1.3 蛋白质甲基转移酶 METTL9和钙连接蛋白前体(calnexin precursor,CANX)之间的相互作用,通过进行了GFP-METTL9免疫沉淀,并按预期通过免疫印迹检测到CANX作为METTL9的相互作用因子.CANX在调节内质网腔内钙浓度中起着重要作用,并且可以作为蛋白质伴侣协助蛋白质折叠和质量控制.基于这种相互作用,我们可以推测METTL9可能是一种蛋白质而不是RNA甲基转移酶,并且可能将新生的蛋白质折叠与翻译后修饰结合在一起[7].研究表明METTL10和METTL11A是蛋白质甲基转移酶[8,17].

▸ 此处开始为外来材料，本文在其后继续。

(** The same two, for a network and a box size under a convention. *)
Definition lb_valid (conv : Convention) (nw : Network) (lb : Z)
  (p : Partition) : Prop :=
  exists d, distances nw = Returns d
            /\ valid_partition d (bound conv lb) (nodes (graph nw)) p.

Definition lb_unjoinable (conv : Convention) (nw : Network) (lb : Z)
  (p : Partition) : Prop :=
  exists d, distances nw = Returns d /\ unjoinable d (bound conv lb) p.

(** Modelled from the spec: the lb-family algorithms [boxes.cbb],
    [boxes.greedy_coloring], [boxes.merge_algorithm], [boxes.obca] and
    [boxes.fuzzy] are not among the sources.  What the specification
    asks of every one of them (sections 3, 4.2, 4.3 and 8), for an
    [algorithm] run on the network [nw] with its order or seed fixed, a
    function of the box size and of [boxing]: with [boxing=False] it
    returns a [Partition] that is valid for the size, and with
    [boxing=True] the number of distinct boxes of that partition. *)
Record lb_family (conv : Convention) (nw : Network)
  (algorithm : Z -> bool -> outcome Covering) : Prop := {
  returns_valid :
    forall lb, exists p, algorithm lb false = Returns (Boxes p)
                         /\ lb_valid conv nw lb p;
  returns_count :
    forall lb p, algorithm lb false = Returns (Boxes p) ->
                 algorithm lb true = Returns (Count (box_count p))
}.

(** At the size [lb], the algorithm leaves no two boxes that could be
    joined. *)
Definition joins_all (conv : Convention) (nw : Network)
  (algorithm : Z -> bool -> outcome Covering) (lb : Z) : Prop :=
  exists p, algorithm lb false = Returns (Boxes p)
            /\ lb_unjoinable conv nw lb p.

(** The members of a box are pairwise within the bound. *)
Definition within_box (d : DistDict) (b : Z) (box : list node) : Prop :=
  forall u v, In u box -> In v box -> u <> v -> near d b u v = true.

(** Some member of [bi] is not within the bound of some member of [bj]. *)
Definition apart (d : DistDict) (b : Z) (bi bj : list node) : Prop :=
  exists u v, In u bi /\ In v bj /\ near d b u v = false.

(** The distance cache of a network, when there is one, is the one
    computed from its graph. *)
Definition cache_consistent (nw : Network) : Prop :=
  forall d, shortest_paths nw = Some d ->
            all_pairs_shortest_path_length (graph nw) = Returns d.




(** The path on six nodes of the specification's scenario. *)
Definition path6 : Network :=
  network (from_edges [(0, 1); (1, 2); (2, 3); (3, 4); (4, 5)]).


End Covering.

(* ===================================================================== *)
(** ** Small inputs *)
(* ===================================================================== *)

Module Inputs.
Import Py Graphs.

(** An edge, a triangle and a self-loop: three components. *)
Definition two_parts : Graph := from_edges [(1,2); (3,4); (4,5); (5,3); (6,6)].

(** The graph that an empty edge list gives: no node at all. *)
Definition null_graph : Graph := from_edges [].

2 METTL3-METTL4复合体的分子作用机制及其在GC中的研究进展

m6A被发现于20世纪70年代,是腺嘌呤(A)第6位氮原子发生甲基化而形成的一种修饰,是真核生物RNA最常见的甲基化修饰[18-20].m6A是哺乳生物中mRNA和长链非编码RNA(long non-coding RNA,lncRNA)中最常见的内部修饰.M6A修饰受三种类型的酶调控：“写入程序”(甲基转移酶,包括WTAP,RBM15和METTL3/14/16等),“阅读程序”(RNA结合蛋白和异质核糖核蛋白的YTH域,包括YTHDF1/2/3等)和“橡皮擦”(脱甲基酶,包括ALKBH5和FTO),作用机制如图1所示.m6A甲基转移酶,结合蛋白和脱甲基酶可以诱导癌基因转录表达,癌细胞增殖,分化阻滞,侵袭,转移,肿瘤发生和对癌症治疗的抵抗力[21,22].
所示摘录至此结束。